-------- EXTRACTED DATA

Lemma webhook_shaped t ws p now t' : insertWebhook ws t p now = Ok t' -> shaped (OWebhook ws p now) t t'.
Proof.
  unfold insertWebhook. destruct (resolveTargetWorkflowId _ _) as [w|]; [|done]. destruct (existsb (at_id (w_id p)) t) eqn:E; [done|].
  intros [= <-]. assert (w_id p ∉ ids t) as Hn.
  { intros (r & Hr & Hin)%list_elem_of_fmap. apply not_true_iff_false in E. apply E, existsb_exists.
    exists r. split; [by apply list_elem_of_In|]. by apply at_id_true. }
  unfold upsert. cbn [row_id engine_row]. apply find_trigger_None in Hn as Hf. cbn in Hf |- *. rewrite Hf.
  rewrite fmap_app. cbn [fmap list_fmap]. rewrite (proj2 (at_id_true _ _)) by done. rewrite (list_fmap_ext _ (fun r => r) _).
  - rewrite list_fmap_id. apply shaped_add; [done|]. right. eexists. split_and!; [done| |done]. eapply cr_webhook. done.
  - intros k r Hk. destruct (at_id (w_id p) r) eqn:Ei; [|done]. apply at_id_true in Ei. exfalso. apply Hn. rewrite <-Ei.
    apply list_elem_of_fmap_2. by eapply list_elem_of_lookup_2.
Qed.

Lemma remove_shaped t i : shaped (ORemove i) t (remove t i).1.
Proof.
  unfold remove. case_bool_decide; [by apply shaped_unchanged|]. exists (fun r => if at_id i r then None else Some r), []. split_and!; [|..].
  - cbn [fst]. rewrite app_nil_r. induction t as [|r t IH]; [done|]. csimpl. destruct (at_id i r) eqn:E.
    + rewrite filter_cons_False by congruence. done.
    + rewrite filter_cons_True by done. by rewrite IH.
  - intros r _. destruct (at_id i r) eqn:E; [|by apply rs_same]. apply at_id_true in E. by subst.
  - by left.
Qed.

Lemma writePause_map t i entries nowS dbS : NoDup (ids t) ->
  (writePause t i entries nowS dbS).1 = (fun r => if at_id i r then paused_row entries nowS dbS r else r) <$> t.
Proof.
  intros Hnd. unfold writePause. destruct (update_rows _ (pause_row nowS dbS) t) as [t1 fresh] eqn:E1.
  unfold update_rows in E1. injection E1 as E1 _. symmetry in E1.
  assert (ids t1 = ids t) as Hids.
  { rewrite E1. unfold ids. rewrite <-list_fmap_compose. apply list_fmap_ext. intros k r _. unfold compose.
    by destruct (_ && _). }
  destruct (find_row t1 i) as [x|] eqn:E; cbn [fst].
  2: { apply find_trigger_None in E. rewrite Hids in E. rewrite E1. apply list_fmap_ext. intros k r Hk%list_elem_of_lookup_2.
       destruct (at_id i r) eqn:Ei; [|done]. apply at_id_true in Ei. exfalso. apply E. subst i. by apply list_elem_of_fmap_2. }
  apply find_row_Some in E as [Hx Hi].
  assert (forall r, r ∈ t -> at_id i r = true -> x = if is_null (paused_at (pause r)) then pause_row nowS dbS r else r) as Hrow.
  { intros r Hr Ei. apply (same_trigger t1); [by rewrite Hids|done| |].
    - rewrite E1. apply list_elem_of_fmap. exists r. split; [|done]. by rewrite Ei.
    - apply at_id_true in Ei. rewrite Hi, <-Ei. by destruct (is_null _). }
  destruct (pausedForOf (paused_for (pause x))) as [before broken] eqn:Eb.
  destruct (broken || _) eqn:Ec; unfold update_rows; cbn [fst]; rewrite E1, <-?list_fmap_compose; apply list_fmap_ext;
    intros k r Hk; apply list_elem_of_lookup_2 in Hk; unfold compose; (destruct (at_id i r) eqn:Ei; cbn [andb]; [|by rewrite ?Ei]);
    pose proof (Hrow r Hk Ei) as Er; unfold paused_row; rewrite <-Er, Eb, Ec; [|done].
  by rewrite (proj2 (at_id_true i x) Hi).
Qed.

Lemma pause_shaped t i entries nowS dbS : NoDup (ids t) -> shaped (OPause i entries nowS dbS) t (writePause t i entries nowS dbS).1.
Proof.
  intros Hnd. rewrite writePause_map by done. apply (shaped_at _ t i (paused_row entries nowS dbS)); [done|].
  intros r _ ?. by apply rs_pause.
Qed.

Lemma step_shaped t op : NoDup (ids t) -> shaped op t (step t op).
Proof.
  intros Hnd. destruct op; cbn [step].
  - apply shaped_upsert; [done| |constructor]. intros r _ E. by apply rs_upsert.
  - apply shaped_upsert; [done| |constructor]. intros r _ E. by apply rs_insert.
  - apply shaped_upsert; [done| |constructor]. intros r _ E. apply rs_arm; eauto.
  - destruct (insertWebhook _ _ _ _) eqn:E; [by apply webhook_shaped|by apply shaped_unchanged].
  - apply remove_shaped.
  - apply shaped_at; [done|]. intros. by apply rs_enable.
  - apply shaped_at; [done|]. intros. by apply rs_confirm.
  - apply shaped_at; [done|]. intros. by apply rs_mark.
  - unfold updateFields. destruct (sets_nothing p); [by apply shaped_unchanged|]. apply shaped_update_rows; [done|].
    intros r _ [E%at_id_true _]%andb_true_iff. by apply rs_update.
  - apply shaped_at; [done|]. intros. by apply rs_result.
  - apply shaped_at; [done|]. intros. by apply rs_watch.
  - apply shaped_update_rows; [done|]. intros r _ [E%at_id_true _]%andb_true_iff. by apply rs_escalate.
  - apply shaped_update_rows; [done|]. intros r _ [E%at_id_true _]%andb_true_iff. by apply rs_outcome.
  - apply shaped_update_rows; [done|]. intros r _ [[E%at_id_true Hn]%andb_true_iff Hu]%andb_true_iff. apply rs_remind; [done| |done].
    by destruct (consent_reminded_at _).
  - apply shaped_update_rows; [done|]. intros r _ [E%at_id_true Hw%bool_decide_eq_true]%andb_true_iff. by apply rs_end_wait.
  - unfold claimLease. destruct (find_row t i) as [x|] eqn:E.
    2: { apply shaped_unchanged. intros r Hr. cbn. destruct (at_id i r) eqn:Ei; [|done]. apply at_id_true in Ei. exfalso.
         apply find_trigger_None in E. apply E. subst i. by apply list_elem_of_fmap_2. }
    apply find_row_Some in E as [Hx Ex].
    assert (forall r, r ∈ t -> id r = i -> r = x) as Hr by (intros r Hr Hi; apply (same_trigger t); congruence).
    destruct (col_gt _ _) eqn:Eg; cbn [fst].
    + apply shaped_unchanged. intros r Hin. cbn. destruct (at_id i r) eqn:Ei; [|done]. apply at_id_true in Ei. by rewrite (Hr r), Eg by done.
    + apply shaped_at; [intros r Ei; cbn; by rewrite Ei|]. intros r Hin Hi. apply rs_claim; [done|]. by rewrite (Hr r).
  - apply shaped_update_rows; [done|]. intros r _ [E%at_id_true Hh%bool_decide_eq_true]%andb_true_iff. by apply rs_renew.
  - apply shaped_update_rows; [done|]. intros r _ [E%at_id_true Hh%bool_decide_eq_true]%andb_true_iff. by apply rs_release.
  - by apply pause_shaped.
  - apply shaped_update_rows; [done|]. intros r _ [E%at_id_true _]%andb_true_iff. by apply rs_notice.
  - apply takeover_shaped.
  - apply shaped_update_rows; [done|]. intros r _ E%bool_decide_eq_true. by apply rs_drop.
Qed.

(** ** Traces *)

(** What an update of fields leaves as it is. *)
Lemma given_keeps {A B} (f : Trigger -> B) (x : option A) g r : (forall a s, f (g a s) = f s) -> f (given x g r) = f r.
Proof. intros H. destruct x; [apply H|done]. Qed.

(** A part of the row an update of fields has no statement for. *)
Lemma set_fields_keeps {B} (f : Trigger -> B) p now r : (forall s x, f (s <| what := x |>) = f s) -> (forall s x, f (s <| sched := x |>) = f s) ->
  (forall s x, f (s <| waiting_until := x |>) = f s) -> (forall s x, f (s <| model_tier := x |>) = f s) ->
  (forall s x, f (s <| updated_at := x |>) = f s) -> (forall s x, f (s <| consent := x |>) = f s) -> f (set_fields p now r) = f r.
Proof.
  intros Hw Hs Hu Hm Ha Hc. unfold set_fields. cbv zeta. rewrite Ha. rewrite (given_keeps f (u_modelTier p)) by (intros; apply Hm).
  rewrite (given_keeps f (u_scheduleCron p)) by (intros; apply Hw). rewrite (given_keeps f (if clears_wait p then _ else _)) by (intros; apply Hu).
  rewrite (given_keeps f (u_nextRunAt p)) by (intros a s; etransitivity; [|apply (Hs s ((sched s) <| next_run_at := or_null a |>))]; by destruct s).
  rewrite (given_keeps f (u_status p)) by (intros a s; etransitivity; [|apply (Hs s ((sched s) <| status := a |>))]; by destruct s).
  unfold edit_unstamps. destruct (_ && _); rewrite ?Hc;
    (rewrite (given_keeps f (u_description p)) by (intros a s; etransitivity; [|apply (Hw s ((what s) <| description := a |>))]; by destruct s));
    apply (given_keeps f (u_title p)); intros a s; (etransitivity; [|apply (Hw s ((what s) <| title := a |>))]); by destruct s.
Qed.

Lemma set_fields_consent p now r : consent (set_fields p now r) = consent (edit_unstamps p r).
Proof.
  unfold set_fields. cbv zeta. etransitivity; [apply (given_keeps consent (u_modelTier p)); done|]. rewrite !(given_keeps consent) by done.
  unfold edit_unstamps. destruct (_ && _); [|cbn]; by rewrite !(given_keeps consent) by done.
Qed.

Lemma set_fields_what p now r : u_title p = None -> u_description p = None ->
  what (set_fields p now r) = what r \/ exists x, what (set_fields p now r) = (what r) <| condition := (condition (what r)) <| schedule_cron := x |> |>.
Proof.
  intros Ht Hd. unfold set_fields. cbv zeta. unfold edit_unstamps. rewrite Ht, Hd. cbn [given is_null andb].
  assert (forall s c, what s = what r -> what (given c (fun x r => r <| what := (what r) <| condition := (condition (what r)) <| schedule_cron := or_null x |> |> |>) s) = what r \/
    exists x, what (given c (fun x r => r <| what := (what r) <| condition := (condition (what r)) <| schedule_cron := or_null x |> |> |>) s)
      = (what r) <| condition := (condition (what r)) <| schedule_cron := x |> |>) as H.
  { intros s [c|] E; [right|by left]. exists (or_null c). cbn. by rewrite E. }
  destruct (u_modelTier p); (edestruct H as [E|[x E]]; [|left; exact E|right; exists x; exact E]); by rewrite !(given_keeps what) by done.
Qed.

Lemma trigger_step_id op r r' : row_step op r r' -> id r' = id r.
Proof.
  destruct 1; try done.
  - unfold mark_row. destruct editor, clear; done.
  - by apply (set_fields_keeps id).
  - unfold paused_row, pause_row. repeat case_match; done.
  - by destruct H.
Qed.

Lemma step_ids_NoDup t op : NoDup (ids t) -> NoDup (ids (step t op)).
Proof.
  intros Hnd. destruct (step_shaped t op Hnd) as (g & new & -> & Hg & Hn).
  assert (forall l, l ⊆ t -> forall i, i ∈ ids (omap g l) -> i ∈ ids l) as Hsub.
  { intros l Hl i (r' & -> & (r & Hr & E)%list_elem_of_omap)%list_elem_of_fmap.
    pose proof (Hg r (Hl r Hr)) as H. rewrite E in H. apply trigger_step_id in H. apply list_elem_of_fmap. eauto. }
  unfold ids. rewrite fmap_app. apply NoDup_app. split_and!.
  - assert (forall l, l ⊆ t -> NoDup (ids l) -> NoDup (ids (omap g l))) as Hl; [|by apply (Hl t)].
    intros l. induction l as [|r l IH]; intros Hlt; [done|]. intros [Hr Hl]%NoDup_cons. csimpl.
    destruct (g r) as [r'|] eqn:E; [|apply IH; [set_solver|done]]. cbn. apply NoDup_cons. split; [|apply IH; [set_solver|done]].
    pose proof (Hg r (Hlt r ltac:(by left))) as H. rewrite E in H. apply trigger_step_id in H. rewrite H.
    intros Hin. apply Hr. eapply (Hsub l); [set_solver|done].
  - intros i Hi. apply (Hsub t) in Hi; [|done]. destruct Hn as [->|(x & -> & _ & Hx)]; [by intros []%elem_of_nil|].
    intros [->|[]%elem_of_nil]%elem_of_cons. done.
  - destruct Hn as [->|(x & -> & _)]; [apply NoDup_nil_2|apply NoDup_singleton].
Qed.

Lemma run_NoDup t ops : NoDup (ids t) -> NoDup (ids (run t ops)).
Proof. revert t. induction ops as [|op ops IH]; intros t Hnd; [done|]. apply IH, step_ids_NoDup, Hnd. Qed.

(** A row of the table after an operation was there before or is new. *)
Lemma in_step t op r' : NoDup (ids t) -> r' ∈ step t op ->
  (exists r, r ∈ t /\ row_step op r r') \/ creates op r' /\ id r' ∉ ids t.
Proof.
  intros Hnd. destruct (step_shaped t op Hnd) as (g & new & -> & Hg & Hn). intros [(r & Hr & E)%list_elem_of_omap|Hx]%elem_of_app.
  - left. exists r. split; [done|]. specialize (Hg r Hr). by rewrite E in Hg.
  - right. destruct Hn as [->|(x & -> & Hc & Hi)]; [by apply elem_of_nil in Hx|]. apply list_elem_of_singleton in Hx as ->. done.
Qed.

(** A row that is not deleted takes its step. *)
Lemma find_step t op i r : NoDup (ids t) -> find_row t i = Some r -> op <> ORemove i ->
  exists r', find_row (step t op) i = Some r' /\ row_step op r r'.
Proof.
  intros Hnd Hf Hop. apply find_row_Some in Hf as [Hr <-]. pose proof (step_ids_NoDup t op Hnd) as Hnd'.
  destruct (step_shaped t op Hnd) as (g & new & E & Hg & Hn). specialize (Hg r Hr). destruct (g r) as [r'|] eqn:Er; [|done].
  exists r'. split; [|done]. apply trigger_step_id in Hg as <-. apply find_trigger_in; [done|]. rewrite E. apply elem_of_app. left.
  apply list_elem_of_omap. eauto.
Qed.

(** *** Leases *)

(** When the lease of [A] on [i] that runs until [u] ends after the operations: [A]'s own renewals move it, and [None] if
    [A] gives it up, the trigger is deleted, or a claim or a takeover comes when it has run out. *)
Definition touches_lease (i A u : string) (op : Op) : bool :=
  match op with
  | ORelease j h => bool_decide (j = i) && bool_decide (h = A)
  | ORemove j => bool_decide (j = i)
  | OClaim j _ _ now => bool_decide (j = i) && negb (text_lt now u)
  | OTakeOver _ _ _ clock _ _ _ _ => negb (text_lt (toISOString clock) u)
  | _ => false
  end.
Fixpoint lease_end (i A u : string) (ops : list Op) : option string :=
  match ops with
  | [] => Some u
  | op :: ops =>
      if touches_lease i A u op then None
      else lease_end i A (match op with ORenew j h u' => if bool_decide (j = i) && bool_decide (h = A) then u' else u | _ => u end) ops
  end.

----------------
-------- EXTRACTED DATA

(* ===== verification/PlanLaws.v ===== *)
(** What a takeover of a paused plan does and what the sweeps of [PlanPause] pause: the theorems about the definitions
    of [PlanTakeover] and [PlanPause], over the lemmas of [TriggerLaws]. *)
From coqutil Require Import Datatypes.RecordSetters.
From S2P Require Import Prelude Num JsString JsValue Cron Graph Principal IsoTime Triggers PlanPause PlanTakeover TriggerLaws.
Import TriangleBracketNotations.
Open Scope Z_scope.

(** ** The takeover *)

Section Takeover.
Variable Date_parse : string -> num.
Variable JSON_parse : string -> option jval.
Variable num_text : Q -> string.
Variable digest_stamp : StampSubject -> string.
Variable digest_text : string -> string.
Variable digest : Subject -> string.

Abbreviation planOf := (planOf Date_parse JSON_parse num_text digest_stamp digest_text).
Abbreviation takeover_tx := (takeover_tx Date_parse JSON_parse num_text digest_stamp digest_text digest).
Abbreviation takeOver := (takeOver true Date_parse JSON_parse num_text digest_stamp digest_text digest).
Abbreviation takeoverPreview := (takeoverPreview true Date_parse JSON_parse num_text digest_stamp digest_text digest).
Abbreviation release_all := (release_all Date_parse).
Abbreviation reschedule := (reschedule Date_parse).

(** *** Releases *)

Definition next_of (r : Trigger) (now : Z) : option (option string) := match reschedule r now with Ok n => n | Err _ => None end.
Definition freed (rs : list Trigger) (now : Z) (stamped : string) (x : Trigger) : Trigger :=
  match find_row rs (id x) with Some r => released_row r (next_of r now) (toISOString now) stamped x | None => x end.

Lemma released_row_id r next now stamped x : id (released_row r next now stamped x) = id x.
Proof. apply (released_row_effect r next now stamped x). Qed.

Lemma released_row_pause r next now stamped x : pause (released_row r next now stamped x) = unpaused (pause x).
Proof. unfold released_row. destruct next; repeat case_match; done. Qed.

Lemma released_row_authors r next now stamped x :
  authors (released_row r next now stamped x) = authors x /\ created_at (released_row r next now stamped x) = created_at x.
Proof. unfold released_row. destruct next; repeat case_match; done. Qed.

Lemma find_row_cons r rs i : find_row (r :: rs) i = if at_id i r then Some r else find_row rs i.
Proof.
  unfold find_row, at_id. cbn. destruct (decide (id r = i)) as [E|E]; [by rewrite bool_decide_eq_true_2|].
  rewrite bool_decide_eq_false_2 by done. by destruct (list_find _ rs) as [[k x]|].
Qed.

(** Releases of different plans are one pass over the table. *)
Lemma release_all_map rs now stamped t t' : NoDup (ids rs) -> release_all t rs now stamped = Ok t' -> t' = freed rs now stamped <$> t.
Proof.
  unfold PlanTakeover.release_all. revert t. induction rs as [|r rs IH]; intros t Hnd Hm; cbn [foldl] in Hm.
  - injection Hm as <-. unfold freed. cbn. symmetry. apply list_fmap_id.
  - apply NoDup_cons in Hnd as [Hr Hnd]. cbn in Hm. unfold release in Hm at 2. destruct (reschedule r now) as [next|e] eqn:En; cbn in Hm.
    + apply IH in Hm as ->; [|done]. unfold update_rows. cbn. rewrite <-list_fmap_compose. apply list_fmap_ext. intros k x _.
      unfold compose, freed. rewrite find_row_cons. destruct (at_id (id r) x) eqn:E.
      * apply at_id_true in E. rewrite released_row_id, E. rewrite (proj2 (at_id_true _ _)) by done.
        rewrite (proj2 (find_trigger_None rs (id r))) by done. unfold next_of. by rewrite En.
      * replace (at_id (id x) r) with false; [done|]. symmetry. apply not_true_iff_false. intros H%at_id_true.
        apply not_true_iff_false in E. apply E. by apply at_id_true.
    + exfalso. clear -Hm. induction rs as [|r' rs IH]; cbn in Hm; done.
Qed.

----------------
-------- EXTRACTED DATA

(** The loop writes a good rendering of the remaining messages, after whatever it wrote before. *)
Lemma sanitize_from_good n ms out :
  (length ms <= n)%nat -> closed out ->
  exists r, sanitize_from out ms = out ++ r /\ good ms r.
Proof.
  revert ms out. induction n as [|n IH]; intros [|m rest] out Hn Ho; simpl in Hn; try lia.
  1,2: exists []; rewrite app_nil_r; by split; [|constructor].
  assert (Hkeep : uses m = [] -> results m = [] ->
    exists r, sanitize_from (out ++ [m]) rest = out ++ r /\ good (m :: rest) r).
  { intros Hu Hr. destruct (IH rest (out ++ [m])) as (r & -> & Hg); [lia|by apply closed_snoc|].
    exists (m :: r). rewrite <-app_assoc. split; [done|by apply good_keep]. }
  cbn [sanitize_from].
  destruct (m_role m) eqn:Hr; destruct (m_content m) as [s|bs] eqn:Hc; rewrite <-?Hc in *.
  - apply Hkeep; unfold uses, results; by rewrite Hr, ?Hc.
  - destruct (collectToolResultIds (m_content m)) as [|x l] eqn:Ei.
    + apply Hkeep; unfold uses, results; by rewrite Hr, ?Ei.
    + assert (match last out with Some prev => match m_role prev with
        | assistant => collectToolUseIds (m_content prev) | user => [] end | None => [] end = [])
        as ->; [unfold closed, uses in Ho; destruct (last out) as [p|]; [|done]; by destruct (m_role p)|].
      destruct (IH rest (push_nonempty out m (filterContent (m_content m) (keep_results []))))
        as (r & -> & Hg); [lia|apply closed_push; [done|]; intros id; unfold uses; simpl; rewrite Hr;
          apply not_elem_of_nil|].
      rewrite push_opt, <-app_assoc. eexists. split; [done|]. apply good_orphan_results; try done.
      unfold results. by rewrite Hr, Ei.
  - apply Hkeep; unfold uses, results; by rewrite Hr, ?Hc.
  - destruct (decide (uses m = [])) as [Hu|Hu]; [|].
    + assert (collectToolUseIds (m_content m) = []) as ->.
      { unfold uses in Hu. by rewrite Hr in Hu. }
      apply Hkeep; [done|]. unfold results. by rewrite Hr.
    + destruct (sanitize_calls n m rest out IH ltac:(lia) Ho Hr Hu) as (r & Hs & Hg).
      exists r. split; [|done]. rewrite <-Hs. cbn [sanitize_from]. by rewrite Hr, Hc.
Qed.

----------------

▶ **EXERCISE INSTRUCTIONS**
In the listing above, start at the line with "destruct (col_gt _ _) eqn:Eg; cbn [fst].", go on through the line with "x g r) = f r.", and copy each of those lines exactly; leave out all the rest.

▶ **YOUR RESPONSE**
    destruct (col_gt _ _) eqn:Eg; cbn [fst].
    + apply shaped_unchanged. intros r Hin. cbn. destruct (at_id i r) eqn:Ei; [|done]. apply at_id_true in Ei. by rewrite (Hr r), Eg by done.
    + apply shaped_at; [intros r Ei; cbn; by rewrite Ei|]. intros r Hin Hi. apply rs_claim; [done|]. by rewrite (Hr r).
  - apply shaped_update_rows; [done|]. intros r _ [E%at_id_true Hh%bool_decide_eq_true]%andb_true_iff. by apply rs_renew.
  - apply shaped_update_rows; [done|]. intros r _ [E%at_id_true Hh%bool_decide_eq_true]%andb_true_iff. by apply rs_release.
  - by apply pause_shaped.
  - apply shaped_update_rows; [done|]. intros r _ [E%at_id_true _]%andb_true_iff. by apply rs_notice.
  - apply takeover_shaped.
  - apply shaped_update_rows; [done|]. intros r _ E%bool_decide_eq_true. by apply rs_drop.
Qed.

(** ** Traces *)

(** What an update of fields leaves as it is. *)
Lemma given_keeps {A B} (f : Trigger -> B) (x : option A) g r : (forall a s, f (g a s) = f s) -> f (given x g r) = f r.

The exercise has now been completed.